Meglio: “Se (inserisci il tuo nodo) ti senti a disagio o confondi, possiamo mettere in pausa, rallentare o interrompere la conversazione”.

Cattiva: “Quindi è un sì o un no?”

Meglio: “Puoi prenderti del tempo. Se la risposta è no, la rispetterò. Se la risposta è forse, possiamo parlare di cosa lo farebbe sentire a tuo agio”.

L'ultima riga è importante. Forse significa forse. No significa no. Silenzio significa rallentare e fare il check-in.

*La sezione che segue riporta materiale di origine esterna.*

Lemma tget_full {A : Type} (t : list (list A)) (f : Z -> A) (n : nat)
    (j i : Z) :
  0 <= j -> nth_error t (Z.to_nat j) = Some (map f (upto n)) ->
  0 <= i < Z.of_nat n -> tget t j i = Ok (f i).
Proof.
  intros Hj Hrow Hi. unfold tget, vget at 1.
  destruct (Z.ltb_spec j 0); [lia|]. rewrite Hrow. simpl.
  apply vget_map_upto. assumption.
Qed.

Lemma substr_kmer (s : string) (i : Z) :
  0 <= i -> i + 5 <= size s ->
  substr s i 5 = Ok (substring (Z.to_nat i) 5 s).
Proof.
  intros H0 H5. unfold substr.
  destruct (Z.ltb_spec (size s) i); [lia|].
  rewrite Z.min_l by lia. reflexivity.
Qed.

Lemma add_state_mk (S0 : list State)
    (T0 : list (endpoint * endpoint * double)) (f0 : bool) (s : State) :
  add_state (mkHMM S0 T0 f0) s = mkHMM (S0 ++ [s]) T0 f0.
Proof. reflexivity. Qed.

Lemma add_transition_mk (S0 : list State)
    (T0 : list (endpoint * endpoint * double)) (f0 : bool)
    (a b : endpoint) (w : double) :
  add_transition (mkHMM S0 T0 f0) a b w = mkHMM S0 (T0 ++ [(a, b, w)]) f0.
Proof. reflexivity. Qed.

Lemma set_meta_same (s : State) (m : string) : meta s = m -> set_meta s m = s.
Proof. destruct s; simpl; intros <-; reflexivity. Qed.

Section InstallModule.
Context {E : Externals}.

(** One round over a position: the six cells of column [k] are written,
    the six states registered and the ten internal transitions added. *)
Lemma install_module_round (fiveMer : string) (k : nat)
    (vSS vD vI vM1 vM2 vSE : State) (hmm : HiddenMarkovModel)
    (p0 p1 p2 p3 p4 p5 q0 q1 q2 q3 q4 q5 : list State)
    (d0 d1 d2 d3 d4 d5 : State) :
  List.length p0 = k -> List.length p1 = k -> List.length p2 = k ->
  List.length p3 = k -> List.length p4 = k -> List.length p5 = k ->
  meta vSS = fiveMer -> meta vD = fiveMer -> meta vI = fiveMer ->
  meta vM1 = fiveMer -> meta vM2 = fiveMer -> meta vSE = fiveMer ->
  install_module fiveMer (Z.of_nat k) vSS vD vI vM1 vM2 vSE
    (hmm, [p0 ++ d0 :: q0; p1 ++ d1 :: q1; p2 ++ d2 :: q2;
           p3 ++ d3 :: q3; p4 ++ d4 :: q4; p5 ++ d5 :: q5])
  = Ok ({| states_of := states_of hmm ++ [vSS; vD; vI; vM1; vM2; vSE];
           transitions_of :=
             transitions_of hmm
             ++ [ (at_state vSS, at_state vM1, internalSS2M1);
                  (at_state vSS, at_state vM2, internalSS2M2);
                  (at_state vD, at_state vI, internalD2I);
                  (at_state vI, at_state vI, internalI2I);
                  (at_state vI, at_state vSS, internalI2SS);
                  (at_state vM1, at_state vM1, internalM12M1);
                  (at_state vM1, at_state vSE, internalM12SE);
                  (at_state vM2, at_state vM2, internalM22M2);
                  (at_state vM2, at_state vSE, internalM22SE);
                  (at_state vSE, at_state vI, internalSE2I) ];
           finalised := finalised hmm |},
        [p0 ++ vSS :: q0; p1 ++ vD :: q1; p2 ++ vI :: q2;
         p3 ++ vM1 :: q3; p4 ++ vM2 :: q4; p5 ++ vSE :: q5]).
Proof.
  intros L0 L1 L2 L3 L4 L5 M0 M1 M2 M3 M4 M5.
  unfold install_module.
  do 6 (erewrite tset_eval;
        [ | lia | reflexivity | congruence | reflexivity ]; cbn [bind]).
  rewrite for_uint_upto by (unfold UINT_MAX; lia).
  change (upto (Z.to_nat 6)) with [0; 1; 2; 3; 4; 5].
  cbn [foldM bind]. unfold register_state.
  repeat (first
    [ erewrite tset_eval; [ | lia | reflexivity | congruence | reflexivity ]
    | erewrite tget_eval; [ | lia | reflexivity | congruence ]
    | rewrite set_meta_same by assumption ];
    cbn [bind]).
  unfold connect.
  repeat (erewrite tget_eval; [ | lia | reflexivity | congruence ];
          cbn [bind]).
  destruct hmm as [S0 T0 f0].
  rewrite !add_state_mk, !add_transition_mk, <- !app_assoc. reflexivity.
Qed.

End InstallModule.

Section GraphFacts.
Context {E : Externals}.
Variable refSeqMapped : string.
Variable first : Z.

Lemma make_distributions (n k : nat) :
  Z.of_nat n + 5 <= size refSeqMapped -> kmers_known refSeqMapped n ->
  (k <= n)%nat ->
  foldM (make_distribution refSeqMapped) (upto k) []
  = Ok (map (normal_at refSeqMapped) (upto k)).
Proof.
  intros Hn Hk. induction k as [|k IH]; intros Hle; [reflexivity|].
  rewrite upto_S, foldM_app, IH by lia. simpl.
  unfold make_distribution. rewrite substr_kmer by lia. simpl.
  rewrite map_app. simpl.
  change (substring (Z.to_nat (Z.of_nat k)) 5 refSeqMapped)
    with (fiveMer_at refSeqMapped (Z.of_nat k)).
  destruct (FiveMer_model (fiveMer_at refSeqMapped (Z.of_nat k))) eqn:Hf.
  - assert (Hnd : normal_at refSeqMapped (Z.of_nat k)
                  = NormalDistribution (fst p) (snd p))
      by (unfold normal_at; rewrite Hf; reflexivity).
    rewrite Hnd. reflexivity.
  - exfalso. apply (Hk (Z.of_nat k)); [lia|assumption].
Qed.

Lemma add_module_round (n k : nat) :
  Z.of_nat n + 5 <= size refSeqMapped -> (k < n)%nat ->
  add_module refSeqMapped first (map (normal_at refSeqMapped) (upto n))
    (Z.of_nat k)
    (graph_after refSeqMapped first k, states_after refSeqMapped first n k)
  = Ok (graph_after refSeqMapped first (S k),
        states_after refSeqMapped first n (S k)).
Proof.
  intros Hn Hk.
  change (add_module refSeqMapped first (map (normal_at refSeqMapped) (upto n))
            (Z.of_nat k)
            (graph_after refSeqMapped first k,
             states_after refSeqMapped first n k))
    with (fiveMer <- substr refSeqMapped (Z.of_nat k) 5 ;;
          nd_i <- vget (map (normal_at refSeqMapped) (upto n)) (Z.of_nat k) ;;
          let loc := to_string (to_uint (Z.of_nat k + first)) in
          install_module fiveMer (Z.of_nat k)
            (mkState (Some sd) (loc ++ "_SS") fiveMer "" Binary64.one)
            (mkState (Some sd) (loc ++ "_D") fiveMer "" Binary64.one)
            (mkState (Some ud) (loc ++ "_I") fiveMer "" Binary64.one)
            (mkState (Some nd_i) (loc ++ "_M1") fiveMer (loc ++ "_match")
               Binary64.one)
            (mkState (Some nd_i) (loc ++ "_M2") fiveMer (loc ++ "_match")
               Binary64.one)
            (mkState (Some sd) (loc ++ "_SE") fiveMer "" Binary64.one)
            (graph_after refSeqMapped first k,
             states_after refSeqMapped first n k)).
  rewrite substr_kmer by lia. cbn [bind].
  rewrite vget_map_upto by lia. cbn [bind].
  unfold states_after, roles. cbn [map].
  replace (n - k)%nat with (S (n - S k)) by lia. cbn [repeat].
  cbv zeta.
  rewrite install_module_round with (k := k);
    try (rewrite length_map, upto_length; reflexivity);
    try reflexivity.
  unfold graph_after. cbn [states_of transitions_of finalised].
  f_equal. f_equal.
  - rewrite upto_S, !flat_map_app. cbn [flat_map].
    rewrite !app_nil_r. reflexivity.
  - rewrite upto_S, !map_app. cbn [map].
    rewrite <- !app_assoc. reflexivity.
Qed.
Lemma states_after_0 (n : nat) :
  states_after refSeqMapped first n 0 = repeat (repeat dummy_state n) 6.
Proof.
  unfold states_after, roles. cbn [map upto seq app repeat].
  rewrite Nat.sub_0_r. reflexivity.
Qed.

Lemma states_after_full (n : nat) :
  states_after refSeqMapped first n n = states_full refSeqMapped first n.
Proof.
  unfold states_after, states_full, roles. cbn [map].
  rewrite Nat.sub_diag. cbn [repeat]. rewrite !app_nil_r. reflexivity.
Qed.

Lemma add_module_loop (n k : nat) :
  Z.of_nat n + 5 <= size refSeqMapped -> (k <= n)%nat ->
  foldM (add_module refSeqMapped first (map (normal_at refSeqMapped) (upto n)))
    (upto k) (new_hmm, states_after refSeqMapped first n 0)
  = Ok (graph_after refSeqMapped first k, states_after refSeqMapped first n k).
Proof.
  intros Hn. induction k as [|k IH]; intros Hk; [reflexivity|].
  rewrite upto_S, foldM_app, IH by lia. cbn [bind foldM].
  rewrite add_module_round by lia. reflexivity.
Qed.

Lemma link_modules_round (n k : nat) (hmm : HiddenMarkovModel) :
  Z.of_nat n <= UINT_MAX -> (S k < n)%nat ->
  link_modules (states_full refSeqMapped first n) (Z.of_nat k) hmm
  = Ok {| states_of := states_of hmm;
          transitions_of :=
            transitions_of hmm
            ++ external_transitions refSeqMapped first (Z.of_nat k);
          finalised := finalised hmm |}.
Proof.
  intros Hn Hk. unfold link_modules, connect.
  rewrite to_uint_small by lia.
  unfold states_full, roles. cbn [map].
  repeat (erewrite tget_full; [ | lia | reflexivity | lia ]; cbn [bind]).
  destruct hmm as [S0 T0 f0].
  rewrite !add_transition_mk, <- !app_assoc. reflexivity.
Qed.

Lemma link_modules_loop (n k : nat) (hmm : HiddenMarkovModel) :
  Z.of_nat n <= UINT_MAX -> (k < n)%nat ->
  foldM (link_modules (states_full refSeqMapped first n)) (upto k) hmm
  = Ok {| states_of := states_of hmm;
          transitions_of :=
            transitions_of hmm
            ++ flat_map (external_transitions refSeqMapped first) (upto k);
          finalised := finalised hmm |}.
Proof.
  intros Hn. induction k as [|k IH]; intros Hk.
  - destruct hmm; simpl. rewrite app_nil_r. reflexivity.
  - rewrite upto_S, foldM_app, IH by lia. cbn [bind foldM].
    rewrite link_modules_round by lia.
    cbn [bind states_of transitions_of finalised].
    rewrite flat_map_app. cbn [flat_map].
    rewrite app_nil_r, <- app_assoc. reflexivity.
Qed.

Se il tuo partner dice di no

Il tuo partner potrebbe dire di no.

Potrebbero sembrare sorpresi. Potrebbero aver bisogno di tempo. Potrebbero dire: “Non lo capisco”. Potrebbero non condividere la fantasia, ma ciò non significa che tu abbia sbagliato a chiederlo.

Significa che sono una persona separata con il proprio corpo, la propria storia, i propri desideri e i propri limiti.

Se dicono di no, credigli. Non punirli con il silenzio passivo-aggressivo. Non tenere il broncio, chiamali di mentalità chiusa o continua a chiedere ogni settimana finché non si arrendono per la stanchezza.

Tentativo:

Grazie per essere stato onesto. Sono felice di aver chiesto invece di dare per scontato.

O:

Mi sento vulnerabile, ma rispetto il tuo no.

Puoi sentirti deluso. Questo è permesso. Ma la tua delusione non è uno strumento per far sì che qualcuno dica di sì.

Se sono curiosi ma nervosi, procedi lentamente. Parla di più. Definire i limiti. Mettiti d'accordo su cosa interrompe immediatamente l'azione e continua a controllare. Una buona conversazione erotica non uccide il desiderio. Dà al desiderio un posto più sicuro dove allungarsi.

Parlare di kink significa dire: “C'è qualcosa di vero in me. Ti piacerebbe incontrarlo con me?”. Ci vuole coraggio.

Luca Ferretti

Luca Ferretti

Mi chiamo Luca Ferretti, giornalista indipendente appassionato di cultura erotica e media digitali. Scrivo per Rocco Siffredi XXX per raccontare il mondo del piacere con autenticità e rispetto. Il mio obiettivo è informare senza giudicare e dare voce a chi non viene mai ascoltato.